近鉄内部・八王子線 その1

近鉄内部・八王子線 1971年2月

近鉄内部・八王子線は、三岐鉄道北勢線とともに、いま現在も残っている貴重な軽便電車である。しかし、車輛がリニューアルされ、自連化されたいまとなっては、私としてはいまひとつ食指が動かないというのも、事実だ。
 私が訪れた1970年代前半は、モ211形、モ221形といった朝顔型連結器をつけた1950年代製の古いこげ茶色の電車が活躍しており、1974年7月25日の集中豪雨による天白川の水害によって廃止の憂き目を見た八王子線の西日野―伊勢八王子間1.6㌔も健在だった。
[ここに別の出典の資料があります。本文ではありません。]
(** * Further properties *)

(** ** What the schemas accept *)

Lemma merge_OK {A B C : Type} (f : A -> B -> C) ra rb (c : C) :
  merge f ra rb = OK c <-> exists a b, ra = OK a /\ rb = OK b /\ c = f a b.
Proof.
  destruct ra as [|a|a], rb as [|b|b]; cbn [merge]; split;
    try discriminate; try (intros [a' [b' [[=] [[=] _]]]]; fail).
  - intros [= <-]. eauto.
  - intros [a' [b' [[= <-] [[= <-] ->]]]]. reflexivity.
Qed.

Lemma fst_shape_key {A B : Type} (sh : ObjectShape (A -> B)) key (s : ZodType A)
    path members :
  fst (shape_key sh key s path members)
  = merge (fun f a => f a) (fst (sh path members))
          (fst (s (path ++ [PKey key]) (Get (u16 key) members))).
Proof.
  unfold shape_key. destruct (sh path members), (s _ _). reflexivity.
Qed.

Lemma safeParse_success {A : Type} (schema : ZodType A) (v : value) (a : A) :
  safeParse schema v = success a <-> fst (schema [] (Some v)) = OK a.
Proof.
  unfold safeParse. destruct (schema [] (Some v)) as [[| b | b] issues]; cbn [fst];
    split; try discriminate; now intros [= ->].
Qed.

Lemma required_OK (message : string) (path : Path) (input : option value) (s : jstring) :
  fst (ZodString_parse (z_min 1 message z_string) path input) = OK s
  <-> input = Some (VStr s) /\ s <> [].
Proof.
  destruct input as [[| b | n | data | items | members]|]; cbn [ZodString_parse fst];
    try (split; [discriminate|intros [[=] _]]).
  unfold z_min, z_string. cbn [app flat_map runStringCheck].
  destruct data as [|c data]; cbn; split.
  - discriminate.
  - intros [[= <-] H]. contradiction.
  - intros [= <-]. split; [reflexivity|discriminate].
  - now intros [[= <-] _].
Qed.

Lemma boolean_OK (path : Path) (input : option value) (b : bool) :
  fst (z_boolean path input) = OK b <-> input = Some (VBool b).
Proof.
  destruct input as [[| b' | n | data | items | members]|]; cbn;
    split; try discriminate; now intros [= ->].
Qed.

Lemma baseUrl_OK (path : Path) (input : option value) (b : option jstring) :
  fst (z_or (z_optional (ZodString_parse (z_url "Must be a valid URL." z_string)))
            (widen Some (z_literal [])) path input) = OK b
  <-> baseUrl_accepts input b.
Proof.
  unfold baseUrl_accepts.
  destruct input as [[| b' | n | data | items | members]|].
  1-3, 5-6: (split; [discriminate|]; intros [[[=] _]|[s [[=] _]]]).
  - unfold z_or, z_optional, widen, ZodString_parse, z_literal, isLiteral, z_url, z_string.
    cbn [app flat_map runStringCheck].
    destruct data as [|c data].
    + cbn. split.
      * intros [= <-]. right. exists []. auto.
      * intros [[[=] _]|[s [[= <-] [-> _]]]]. reflexivity.
    + cbn [jstring_eqb]. destruct (URL_canParse (c :: data)) eqn:Hurl; cbn; split.
      * intros [= <-]. right. exists (c :: data). auto.
      * intros [[[=] _]|[s [[= <-] [-> _]]]]. reflexivity.
      * discriminate.
      * intros [[[=] _]|[s [[= <-] [-> [[=]|H]]]]]. congruence.
  - cbn. split.
    + intros [= <-]. now left.
    + intros [[_ ->]|[s [[=] _]]]. reflexivity.
Qed.

Lemma parseItems_OK {A : Type} (element : ZodType A) (R : value -> A -> Prop) :
  (forall path item a, fst (element path (Some item)) = OK a <-> R item a) ->
  forall path i items l,
    fst (parseItems element path i items) = OK l <-> Forall2 R items l.
Proof.
  intros Helement path i items. revert i.
  induction items as [|item items IH]; intros i l.
  - cbn. split.
    + intros [= <-]. constructor.
    + intros H. inversion H. reflexivity.
  - cbn [parseItems].
    specialize (Helement (path ++ [PIndex i]) item). specialize (IH (S i)).
    destruct (element (path ++ [PIndex i]) (Some item)) as [r issues].
    destruct (parseItems element path (S i) items) as [rs more].
    cbn [fst] in *. rewrite merge_OK. split.
    + intros [a [l' [-> [-> ->]]]]. constructor; [now apply Helement|now apply IH].
    + intros H. inversion H as [|? a ? l' Ha Hl]; subst.
      exists a, l'. repeat split; [now apply Helement|now apply IH].
Qed.

Lemma array_OK {A : Type} (element : ZodType A) (R : value -> A -> Prop) minLength :
  (forall path item a, fst (element path (Some item)) = OK a <-> R item a) ->
  forall path input l,
    fst (z_array element minLength path input) = OK l
    <-> exists items,
          input = Some (VArr items)
          /\ match minLength with
             | Some (minimum, _) => (length items <? minimum)%nat = false
             | None => True
             end
          /\ Forall2 R items l.
Proof.
  intros Helement path input l.
  destruct input as [[| b | n | data | items | members]|];
    try (split; [discriminate|intros [items' [[=] _]]]).
  unfold z_array.
  pose proof (parseItems_OK element R Helement path 0%nat items l) as Hitems.
  destruct (parseItems element path 0 items) as [rs issues]. cbn [fst] in *.
  rewrite merge_OK. split.
  - intros [u [l' [Hmin [-> ->]]]]. exists items. split; [reflexivity|]. split.
    + destruct minLength as [[minimum message]|]; [|exact I].
      destruct (length items <? minimum)%nat; [discriminate|reflexivity].
    + now apply Hitems.
  - intros [items' [[= <-] [Hmin Hl]]]. exists tt, l. split.
    + destruct minLength as [[minimum message]|]; [|reflexivity]. now rewrite Hmin.
    + split; [now apply Hitems|reflexivity].
Qed.

Lemma ModelSchema_OK (path : Path) (input : option value) (m : Model) :
  fst (ModelSchema path input) = OK m <-> Model_accepts input m.
Proof.
  unfold Model_accepts.
  destruct input as [[| b | n | data | items | members]|];
    try (split; [discriminate|intros [members' [[=] _]]]).
  unfold ModelSchema, z_object. rewrite !fst_shape_key. cbn [shape_of fst]. split.
  - intros H.
    apply merge_OK in H as [f3 [t [H3 [Ht ->]]]].
    apply merge_OK in H3 as [f2 [u [H2 [Hu ->]]]].
    apply merge_OK in H2 as [f1 [a [[= <-] [Ha ->]]]].
    apply required_OK in Ha as [Ha Hna]. apply required_OK in Hu as [Hu Hnu].
    apply boolean_OK in Ht.
    exists members. cbn [apiName uiName supportsTools]. repeat split; assumption.
  - intros [members' [[= <-] [Ha [Hna [Hu [Hnu Ht]]]]]].
    destruct m as [a u t]. cbn [apiName uiName supportsTools] in *.
    apply merge_OK. exists (Build_Model a u), t. split; [|split; [|reflexivity]].
    + apply merge_OK. exists (Build_Model a), u. split; [|split; [|reflexivity]].
      * apply merge_OK. exists Build_Model, a. split; [reflexivity|].
        split; [|reflexivity]. apply required_OK. now split.
      * apply required_OK. now split.
    + now apply boolean_OK.
Qed.

Lemma ProviderSchema_OK (path : Path) (input : option value) (p : Provider) :
  fst (ProviderSchema path input) = OK p <-> Provider_accepts input p.
Proof.
  unfold Provider_accepts.
  destruct input as [[| b | n | data | items | members]|];
    try (split; [discriminate|intros [members' [[=] _]]]).
  pose proof (array_OK ModelSchema (fun item m => Model_accepts (Some item) m)
                (Some (1%nat, "At least one model is required."%string))
                (fun path item a => ModelSchema_OK path (Some item) a)) as Hmodels.
  unfold ProviderSchema, z_object. rewrite !fst_shape_key. cbn [shape_of fst]. split.
  - intros H.
    apply merge_OK in H as [f4 [ms [H4 [Hms ->]]]].
    apply merge_OK in H4 as [f3 [b [H3 [Hb ->]]]].
    apply merge_OK in H3 as [f2 [k [H2 [Hk ->]]]].
    apply merge_OK in H2 as [f1 [a [[= <-] [Ha ->]]]].
    apply required_OK in Ha as [Ha Hna]. apply required_OK in Hk as [Hk Hnk].
    apply baseUrl_OK in Hb. apply Hmodels in Hms as [items [Hitems [Hmin Hall]]].
    exists members. cbn [provider apiKeyEnvVar baseUrl models].
    repeat split; try assumption.
    exists items. repeat split; try assumption.
    intros ->. discriminate.
  - intros [members' [[= <-] [Ha [Hna [Hk [Hnk [Hb [items [Hitems [Hne Hall]]]]]]]]]].
    destruct p as [a k b ms]. cbn [provider apiKeyEnvVar baseUrl models] in *.
    apply merge_OK. exists (Build_Provider a k b), ms. split; [|split; [|reflexivity]].
    + apply merge_OK. exists (Build_Provider a k), b. split; [|split; [|reflexivity]].
      * apply merge_OK. exists (Build_Provider a), k. split; [|split; [|reflexivity]].
        -- apply merge_OK. exists Build_Provider, a. split; [reflexivity|].
           split; [|reflexivity]. apply required_OK. now split.
        -- apply required_OK. now split.
      * now apply baseUrl_OK.
    + apply Hmodels. exists items. repeat split; try assumption.
      destruct items; [contradiction|reflexivity].
Qed.

Lemma ProvidersListSchema_OK (path : Path) (input : option value) (ps : list Provider) :
  fst (ProvidersListSchema path input) = OK ps
  <-> exists items,
        input = Some (VArr items)
        /\ Forall2 (fun item p => Provider_accepts (Some item) p) items ps.
Proof.
  unfold ProvidersListSchema.
  rewrite (array_OK ProviderSchema (fun item p => Provider_accepts (Some item) p) None
             (fun path item a => ProviderSchema_OK path (Some item) a)).
  split; intros [items [H1 H2]]; exists items; tauto.
Qed.

(** X1. [ModelSchema] accepts a value, with output [m], exactly when the
    value is an object whose [apiName] and [uiName] are the non-empty
    strings of [m] and whose [supportsTools] is the boolean of [m];
    whatever else the object holds plays no part. *)
Theorem X1_ModelSchema_accepts (v : value) (m : Model) :
  safeParse ModelSchema v = success m <-> Model_accepts (Some v) m.
Proof. rewrite safeParse_success. apply ModelSchema_OK. Qed.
モ231+サ121の編成。日中は2両で走ることが多かった。八王子線の日永~西日野間。

近鉄四日市―内部間が5.7㌔、日永―伊勢八王子間が3.0㌔というコンパクトな路線だったが、その短いなかに川あり橋あり住宅地あり、田畑ももちろんあって、さまざまな鉄道情景を見せてくれる、魅力的な軽便電車だったのである。


右) 赤堀~日永間の鹿毛川鉄橋を渡るモニ211+サ156。